Summary of findings and population distribution of novel and known variations identified in various ethnic groups from Pakistan including Punjabi, Pakhtoon, Sindhi, Brushoo, and Kashmiri pedigrees.

Figure 2

(a) A Punjabi pedigree with ID (RF. MA0443) initially classified as autosomal dominant. However, genetic analysis revealed that it followed a pseudo-dominant mode of inheritance of an autosomal recessive disease and was subsequently reclassified as autosomal recessive. WES identified a novel homozygous nonsense variant, c.256G>T (p.Glu86X), in exon 5 of the RLBP1 gene in the proband. This variant was linked to autosomal recessive RP. (b) A Brushoo pedigree RF. MA0422 from Gilgit Baltistan, Province of Pakistan seggregating RP with an X-linked mode of inheritance. WES analysis identified an already reported homozygous variant c.1584_1587del, p.(Val529HisfsTer7) in the CHM (NM_000390) gene (MIM#300390), resulting in a truncation of the protein at the 3rd amino acid, seggregating with RP in this pedigree.

Figure 3

(a,b) A comparison diagram to illustrate the differences between initial clinical diagnosis and diagnosis after genetic testing (Retinitis Pigmentosa = RP; Leber congenital amaurosis = LCA; Retinal dystrophy = RD; Cone rod dystrophy = CRD; Myotonia congenita = MC; Retinal atrophy = RA; Pigmentary retinopathy = PR; Stickler syndrome type-IV = STL-IV; Stargardt = STGD; Bilateral maculopathy = BLM; Achromatopsia = ACHM; Cerebral, Ocular, Dental, Auricular, and Skeletal anomalies syndrome = CODAS syndrome; Congenital glaucoma = CG; Congenital macular degeneration = CMD; Usher syndrome= USH; Hermansky-Pudlak Syndrome 8 = HPS8; Anophthalmia = ANOPHTH; Congenital cataract = CC; Cataract-open angle glaucoma syndrome = CC.OAGS; Retinal degeneration plus glaucoma = RDEG+GLU; Congenital open angle glaucoma = C.OAG; Septo-optic dysplasia = SOD). (c) Spectrum of IRD Genes Identified in the Pakistani Population. The X-axis represents the identified IRD genes from the current study, while the Y-axis shows the number of pedigrees harboring mutations in these genes.

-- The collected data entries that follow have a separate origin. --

(** A handler that notes its id, then waits, then would note another. *)
Definition note (z : Z) (p : process) : process := mkProcess (enable_coroutine p) z (child_pid p) (psocket p).
Definition handler : prog process := Act (λ p, Ok (note 7 p, Yield (Act (λ p, Ok (note 8 p, Ret))))).
Definition proc0 (enable : bool) : process := Process.make enable (0, 0) (UnixSocket.make (λ _, []) 0 0 (3, 4)).

Lemma start_outcome_witness :
  ∃ main p1, Process.start handler (-1) 100 (proc0 true) = Process.Continues main p1 ∧
    StartFacts.exits_with (Sched.boot main p1) (note 7 p1).
Proof.
  destruct (start_outcome handler (-1) 100 (proc0 true)) as (main & H & Hrun).
  eexists main, _. split; [exact H|].
  apply (Hrun (Yield (Act (λ p, Ok (note 8 p, Ret))))).
  - eapply StartFacts.acts_step; [reflexivity|apply StartFacts.acts_refl].
  - right. split; [reflexivity|]. eexists. reflexivity.
Defined.

(** The parent writes, of which the kernel takes three bytes. *)
Definition parent1 : process := mkProcess false 100 200 (UnixSocket.set_current (Some MASTER) (psocket (proc0 false))).
Definition child1 : process := mkProcess false 200 0 (UnixSocket.set_current (Some WORKER) (psocket (proc0 false))).
Definition begin : system := mkSystem (λ s, match s with Parent => parent1 | Child => child1 end) (λ _, []) (λ _, []) (λ _, []).
Definition written : process :=
  match Process.write (λ _, []) (str "hello") 5 (plug [] [TxAccept 3] parent1) with Ok (_, p) => p | _ => parent1 end.
Definition sent_three : system := after_write (3, 4) Parent (str "hello") 3 written begin.
(** * Flight path calculator (src/lib/flightCalculator.ts)

    A shallow embedding of the disc-golf flight path engine and the proofs
    of its laws.  The TypeScript source computes with JavaScript [number]s,
    that is IEEE-754 binary64 values.  The engine is written once, over an
    interface of the arithmetic operators it uses, and read at two
    instances:

    - [Binary64]: the operators as the JavaScript engine executes them
      (round to nearest even, signed zeros, infinities and NaN), built on
      the Standard Library's executable specification of IEEE arithmetic;
    - [Exact]: the same formulas over the rationals, without rounding,
      which is where the algebraic laws of the design live. *)

From Stdlib Require Import ZArith QArith Qminmax Qabs Lqa Lia Bool.
From Stdlib Require Import Ascii String List SpecFloat DecimalString.
Import ListNotations.

Set Implicit Arguments.

(** ** The arithmetic the source uses *)

Module JsNum.

(** The operators that occur in [generatePath]: numeric literals,
    [+ - * /], unary minus and [Math.min]. *)
Class Arith (num : Type) : Type := {
  lit : Z -> num;
  add : num -> num -> num;
  sub : num -> num -> num;
  mul : num -> num -> num;
  div : num -> num -> num;
  neg : num -> num;
  min : num -> num -> num
}.

(** A decimal literal such as [0.4] is the quotient [4 / 10]: both
    operands are exact and the division is correctly rounded, so at
    binary64 this is the double nearest to the decimal, as the
    JavaScript parser produces it. *)
Definition decimal {num} `{Arith num} (m : Z) (d : positive) : num :=
  div (lit m) (lit (Zpos d)).

End JsNum.
Import JsNum.

Declare Scope js_scope.
Delimit Scope js_scope with js.
Infix "+" := add : js_scope.
Infix "-" := sub : js_scope.
Infix "*" := mul : js_scope.
Infix "/" := div : js_scope.
Notation "- x" := (neg x) : js_scope.

(** ** IEEE-754 binary64, the [number] type of JavaScript *)

Module Binary64.

Definition prec : Z := 53.
Definition emax : Z := 1024.

Definition float : Type := spec_float.

Definition NaN : float := S754_nan.

Definition of_Z (z : Z) : float := binary_normalize prec emax z 0 false.

Definition fadd : float -> float -> float := SFadd prec emax.
Definition fsub : float -> float -> float := SFsub prec emax.
Definition fmul : float -> float -> float := SFmul prec emax.
Definition fdiv : float -> float -> float := SFdiv prec emax.
Definition fneg : float -> float := SFopp.

(** [Math.min] on two arguments: NaN when either argument is NaN, and
    [-0] is smaller than [+0]. *)
Definition Math_min (x y : float) : float :=
  match SFcompare x y with
  | None => NaN
  | Some Lt => x
  | Some Gt => y
  | Some Eq => match x with S754_zero true => x | _ => y end
  end.

(** The comparison operators [<] and [<=], and [Math.abs]. *)
Definition ltb : float -> float -> bool := SFltb.
Definition leb : float -> float -> bool := SFleb.
Definition fabs : float -> float := SFabs.

Definition is_nan (x : float) : bool :=
  match x with S754_nan => true | _ => false end.

Definition is_finite (x : float) : bool :=
  match x with S754_zero _ | S754_finite _ _ _ => true | _ => false end.

(** A rendering of a double for running the engine on concrete inputs:
    mantissa and binary exponent in decimal digits.  It stands in for
    [Number.prototype.toString], whose shortest-decimal algorithm no
    statement below depends on. *)
Definition digits (z : Z) : string := NilZero.string_of_int (Z.to_int z).

Definition to_string (x : float) : string :=
  match x with
  | S754_nan => "NaN"
  | S754_infinity false => "Infinity"
  | S754_infinity true => "-Infinity"
  | S754_zero _ => "0"
  | S754_finite s m e =>
      ((if s then "-" else "") ++ digits (Zpos m) ++ "p" ++ digits e)%string
  end.

#[export] Instance arith : Arith float := {
  lit := of_Z;
  add := fadd;
  sub := fsub;
  mul := fmul;
  div := fdiv;
  neg := fneg;
  min := Math_min
}.

End Binary64.

(** ** Exact rational arithmetic *)

Module Exact.

#[export] Instance arith : Arith Q := {
  lit := inject_Z;
  add := Qplus;
  sub := Qminus;
  mul := Qmult;
  div := Qdiv;
  neg := Qopp;
  min := Qmin
}.

End Exact.

(** ** The engine *)

Inductive ThrowType : Type := rhbh | rhfh | lhbh | lhfh.

Inductive ReleaseAngle : Type := hyzer | flat | anhyzer.

Section FlightCalculator.

Context {num : Type} `{Arith num}.

(** [Number.prototype.toString], which the template literal of
    [generatePath] applies to each interpolated coordinate.  It is a
    builtin of the language, not code of the repository. *)
Variable toString : num -> string.

Local Open Scope js_scope.

Record FlightNumbers : Type := {
  speed : num;
  glide : num;
  turn : num;
  fade : num
}.

(** The fields are named after the release angles in the source; here the
    release angles themselves carry those names. *)
Record FlightPaths : Type := {
  hyzerPath : string;
  flatPath : string;
  anhyzerPath : string
}.

Record CanvasConfig : Type := {
  width : num;
  height : num;
  startX : num;
  startY : num;
  maxDistance : num
}.

Definition DEFAULT_CONFIG : CanvasConfig := {|
  width := lit 200;
  height := lit 300;
  startX := lit 100;
  startY := lit 280;
  maxDistance := lit 400
|}.

(** *** The local constants of [generatePath], in source order *)

Definition availableHeight (config : CanvasConfig) : num :=
  startY config - lit 20.

Definition pixelsPerFoot (config : CanvasConfig) : num :=
  availableHeight config / maxDistance config.

Definition baseDistance (fn : FlightNumbers) : num :=
  lit 30 + speed fn * lit 28.

Definition glideBonus (fn : FlightNumbers) : num :=
  glide fn * lit 5.

Definition estimatedDistance (fn : FlightNumbers) (config : CanvasConfig) : num :=
  min (baseDistance fn + glideBonus fn) (maxDistance config).

Definition flightLength (fn : FlightNumbers) (config : CanvasConfig) : num :=
  estimatedDistance fn config * pixelsPerFoot config.

Definition effectScale (fn : FlightNumbers) (config : CanvasConfig) : num :=
  flightLength fn config / lit 250.

(** [let turnEffect = turn * 10 * effectScale] and
    [let fadeEffect = fade * 15 * effectScale], before the [switch]. *)
Definition rawTurnEffect (fn : FlightNumbers) (config : CanvasConfig) : num :=
  turn fn * lit 10 * effectScale fn config.

Definition rawFadeEffect (fn : FlightNumbers) (config : CanvasConfig) : num :=
  fade fn * lit 15 * effectScale fn config.

(** The [switch (releaseAngle)]: the compound assignments of each case. *)
Definition angledTurnEffect (releaseAngle : ReleaseAngle) (t : num) : num :=
  match releaseAngle with
  | hyzer => t * decimal 5 10
  | anhyzer => t * decimal 16 10
  | flat => t
  end.

Definition angledFadeEffect (releaseAngle : ReleaseAngle) (f : num) : num :=
  match releaseAngle with
  | hyzer => f * decimal 14 10
  | anhyzer => f * decimal 6 10
  | flat => f
  end.

(** [if (mirror) { turnEffect = -turnEffect; fadeEffect = -fadeEffect }] *)
Definition mirrored (mirror : bool) (e : num) : num :=
  if mirror then - e else e.

(** The values of [turnEffect] and [fadeEffect] when the geometry is
    assembled. *)
Definition turnEffect (fn : FlightNumbers) (releaseAngle : ReleaseAngle)
           (mirror : bool) (config : CanvasConfig) : num :=
  mirrored mirror (angledTurnEffect releaseAngle (rawTurnEffect fn config)).

Definition fadeEffect (fn : FlightNumbers) (releaseAngle : ReleaseAngle)
           (mirror : bool) (config : CanvasConfig) : num :=
  mirrored mirror (angledFadeEffect releaseAngle (rawFadeEffect fn config)).

Definition arcHeight (fn : FlightNumbers) (config : CanvasConfig) : num :=
  glide fn * lit 6 * effectScale fn config.

(** The eight numbers interpolated into the path string: start point,
    two control points and end point of the cubic Bezier curve. *)
Record Curve : Type := {
  originX : num;
  originY : num;
  cp1X : num;
  cp1Y : num;
  cp2X : num;
  cp2Y : num;
  endX : num;
  endY : num
}.
Lemma getValidAccessToken_error (env connection : val) (w : world Ext) (r : response) :
  refresh_due P connection (Date_now P (outside w)).1 = true →
  refresh_answer P env connection w = inr r →
  response_ok r = false → status r ≠ 400 →
  ∃ w' : world Ext,
    getValidAccessTokenForConnection P env connection w
    = (Throw ("Token refresh failed: " +:+ body_text r), w')
    ∧ EVENTS w' = EVENTS w.
Proof.
  intros Hdue Hf Hok Hs. unfold getValidAccessTokenForConnection. mrun.
  rewrite date_now_run, (expiry_read_when_due _ _ Hdue).
  fold (refresh_due P connection (Date_now P (outside w)).1). rewrite Hdue. mrun.
  erewrite refreshAccessToken_error; [|exact Hf|exact Hok|exact Hs].
  eexists. split; [reflexivity|]. done.
Qed.

Lemma getValidAccessToken_not_due (env : val) (o : gmap string val) (w : world Ext) :
  refresh_due P (VObj o) (Date_now P (outside w)).1 = false →
  getValidAccessTokenForConnection P env (VObj o) w
  = (Ok (js_or (field "access_token" (VObj o)) VNull),
     World (EVENTS w) (Date_now P (outside w)).2 (console w)).
Proof.
  intros Hdue. unfold getValidAccessTokenForConnection. mrun.
  rewrite date_now_run. change (prop "expires_at" (VObj o)) with (Ok (field "expires_at" (VObj o))).
  cbv beta iota. fold (refresh_due P (VObj o) (Date_now P (outside w)).1).
  by rewrite Hdue.
Qed.

(** The connection itself is read first: without one the call raises. *)
Lemma getValidAccessToken_without_connection (env : val) (w : world Ext) :
  ∃ e : string,
    getValidAccessTokenForConnection P env VUndef w
    = (Throw e, World (EVENTS w) (Date_now P (outside w)).2 (console w)).
Proof.
  unfold getValidAccessTokenForConnection. mrun. rewrite date_now_run. simpl. by eexists.
Qed.

(* ------------------------------------------------------------------ *)
(** *** Isolation of a rejected refresh *)

Lemma getGoogleConnection_run (env chatId googleSub : val) (w : world Ext) :
  ∃ lines : list string,
    getGoogleConnection P env chatId googleSub w
    = (Ok (default VNull (EVENTS w !! gconn_key chatId googleSub ≫= connection_view P env)),
       World (EVENTS w) (outside w) (console w ++ lines)).
Proof.
  unfold getGoogleConnection. mrun. unfold connection_view.
  destruct (EVENTS w !! gconn_key chatId googleSub) as [data|]; simpl.
  - destruct (truthy data); simpl.
    + destruct (truthy (field "revoked" data)); simpl.
      * exists []. rewrite app_nil_r. by destruct w.
      * rewrite decryptToken_run.
        destruct (decrypt_result P (field "refresh_token_enc" data) env) as [rt|e].
        -- destruct (set_field "refresh_token" (VStr rt) data) as [d1|e1].
           ++ exists []. rewrite app_nil_r. by destruct w.
           ++ by eexists [_].
        -- by eexists [_].
    + exists []. rewrite app_nil_r. by destruct w.
  - exists []. rewrite app_nil_r. by destruct w.
Qed.

Lemma connection_view_active (env data c : val) :
  connection_view P env data = Some c →
  truthy c = true ∧ truthy (field "revoked" c) = false.
Proof.
  intros (o & rt & -> & Hr & _ & ->)%connection_view_Some. split; [done|].
  simpl in *. rewrite lookup_delete_ne by done. by rewrite lookup_insert_ne.
Qed.

Lemma getGoogleConnection_active (env chatId googleSub conn : val) (w0 w : world Ext) :
  getGoogleConnection P env chatId googleSub w0 = (Ok conn, w) →
  truthy conn = true →
  truthy (field "revoked" conn) = false.
Proof.
  destruct (getGoogleConnection_run env chatId googleSub w0) as (lines & ->).
  intros [= <- <-].
  destruct (EVENTS w0 !! gconn_key chatId googleSub ≫= connection_view P env)
    as [c|] eqn:Hv; simpl; [|done].
  destruct (EVENTS w0 !! gconn_key chatId googleSub) as [data|]; [|done].
  simpl in Hv. intros _. by destruct (connection_view_active env data c Hv).
Qed.

(** C1.  Let the refresh of a connection be due and let the token
    endpoint answer it (no transport error).  If the answer is a 400,
    [getValidAccessTokenForConnection] returns [null] without raising and
    without touching the store, and each of the three broadcast loops
    appends the account to the failures of the scoreboard, with reason
    "Token refresh failed", leaves the successes and the number of
    accounts as they are, and goes on with the remaining accounts.  If the
    answer is another error response, [getValidAccessTokenForConnection]
    raises. *)
Theorem refresh_rejection_isolated
    (env connection : val) (w : world Ext) (r : response) :
  refresh_due P connection (Date_now P (outside w)).1 = true →
  refresh_answer P env connection w = inr r →
  (status r = 400 →
     (∃ w' : world Ext,
        getValidAccessTokenForConnection P env connection w = (Ok VNull, w')
        ∧ EVENTS w' = EVENTS w)
     ∧ (∀ (chatId botEventUid event : val) (rest : list val) (results : scoreboard),
        ∃ w' : world Ext,
          for_of (connection :: rest) (create_step P env chatId botEventUid event) results w
          = for_of rest (create_step P env chatId botEventUid event)
                   (Scoreboard (successes results)
                      (failures results
                       ++ [object [("email", field "google_email" connection);
                                   ("reason", VStr "Token refresh failed");
                                   ("details", VStr "Please reconnect this account")]])
                      (totalAccounts results)) w')
     ∧ (∀ (chatId botEventUid updates mapping : val) (rest : list val)
          (results : scoreboard) (w0 : world Ext),
        getGoogleConnection P env chatId (field "google_sub" mapping) w0 = (Ok connection, w) →
        truthy connection = true →
        ∃ w' : world Ext,
          for_of (mapping :: rest) (update_step P env chatId botEventUid updates) results w0
          = for_of rest (update_step P env chatId botEventUid updates)
                   (Scoreboard (successes results)
                      (failures results
                       ++ [object [("email", field "google_email" connection);
                                   ("reason", VStr "Token refresh failed");
                                   ("details", VStr "Please reconnect this account")]])
                      (totalAccounts results)) w')
     ∧ (∀ (chatId botEventUid mapping : val) (rest : list val)
          (results : scoreboard) (w0 : world Ext),
        getGoogleConnection P env chatId (field "google_sub" mapping) w0 = (Ok connection, w) →
        truthy connection = true →
        ∃ w' : world Ext,
          for_of (mapping :: rest) (delete_step P env chatId botEventUid) results w0
          = for_of rest (delete_step P env chatId botEventUid)
                   (Scoreboard (successes results)
                      (failures results
                       ++ [object [("email", field "google_email" connection);
                                   ("reason", VStr "Token refresh failed");
                                   ("details", VStr "Mapping will remain until reconnected")]])
                      (totalAccounts results)) w'))
  ∧ (response_ok r = false → status r ≠ 400 →
     ∃ w' : world Ext,
       getValidAccessTokenForConnection P env connection w
       = (Throw ("Token refresh failed: " +:+ body_text r), w')
       ∧ EVENTS w' = EVENTS w).
Proof.
  intros Hdue Hans. split.
  - intros H400.
    destruct (getValidAccessToken_rejected env connection w r Hdue Hans H400)
      as (w' & Hget & Hstore).
    split; [by exists w'|]. split; [|split].
    + intros chatId botEventUid event rest results. exists w'.
      rewrite for_of_cons. unfold create_step at 1. mrun. by rewrite Hget.
    + intros chatId botEventUid updates mapping rest results w0 Hconn Htruthy.
      exists w'. rewrite for_of_cons. unfold update_step at 1. mrun.
      rewrite Hconn, Htruthy.
      rewrite (getGoogleConnection_active _ _ _ _ _ _ Hconn Htruthy). simpl.
      by rewrite Hget.
    + intros chatId botEventUid mapping rest results w0 Hconn Htruthy.
      exists w'. rewrite for_of_cons. unfold delete_step at 1. mrun.
      rewrite Hconn, Htruthy.
      rewrite (getGoogleConnection_active _ _ _ _ _ _ Hconn Htruthy). simpl.
      by rewrite Hget.
  - intros Hok Hs. by apply getValidAccessToken_error.
Qed.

In our consanguineous AR population, the top four most frequently implicated genes were CRB1 (14.3%), GUCY2D (9.5%), AIPL1 (9.5%), and CERKL (7.1%).

Figure 4

(a) The pedigree RF.MA0334 represents a Punjabi RP manifesting family harboring a novel nonsense stop-gain variant c.1270C>T; p.(Arg424Ter) in exon 10 of the CNGA1 gene. The variant results in a premature stop codon at position 424 (Arg424Ter), leading to a truncated, non-functional protein. The Sanger sequencing confirmed that affected individuals (IV:2 and IV:5) were homozygous for the c.1270C>T variant and the normal sibling (IV:1) was heterozygous for the variant. (b) Kashmiri pedigree RF.MA0406 segregating RP in an autosomal recessive manner harbored a previously reported non-synonymous single nucleotide variant c.1459T>C; p. (Ser487Pro) in the CRB1 gene (NM_201253). The Sanger sequencing confirmed that both affected individuals were homozygous for the c.1459T>C variant, while the parents were heterozygous for the same variant.

Figure 5

(a) WES in patient IV:1 (the proband) of a five-generation pedigree RF.MA0537 seggregating Stickler syndrome type 4 identified a novel homozygous nonsense mutation c.851_852insCAAT in the COL9A1 gene, leading to the protein change p. (Pro285AsnfsTer20). (b) shows the Sanger sequencing results of family ID RF. MA0537. The affected individuals harbored homozygous insertion GATT. The mother was heterozygous while the unaffected brother lacked GATT insertion. (c) MetaDome health map represents STL-IV/COL9A1 residues.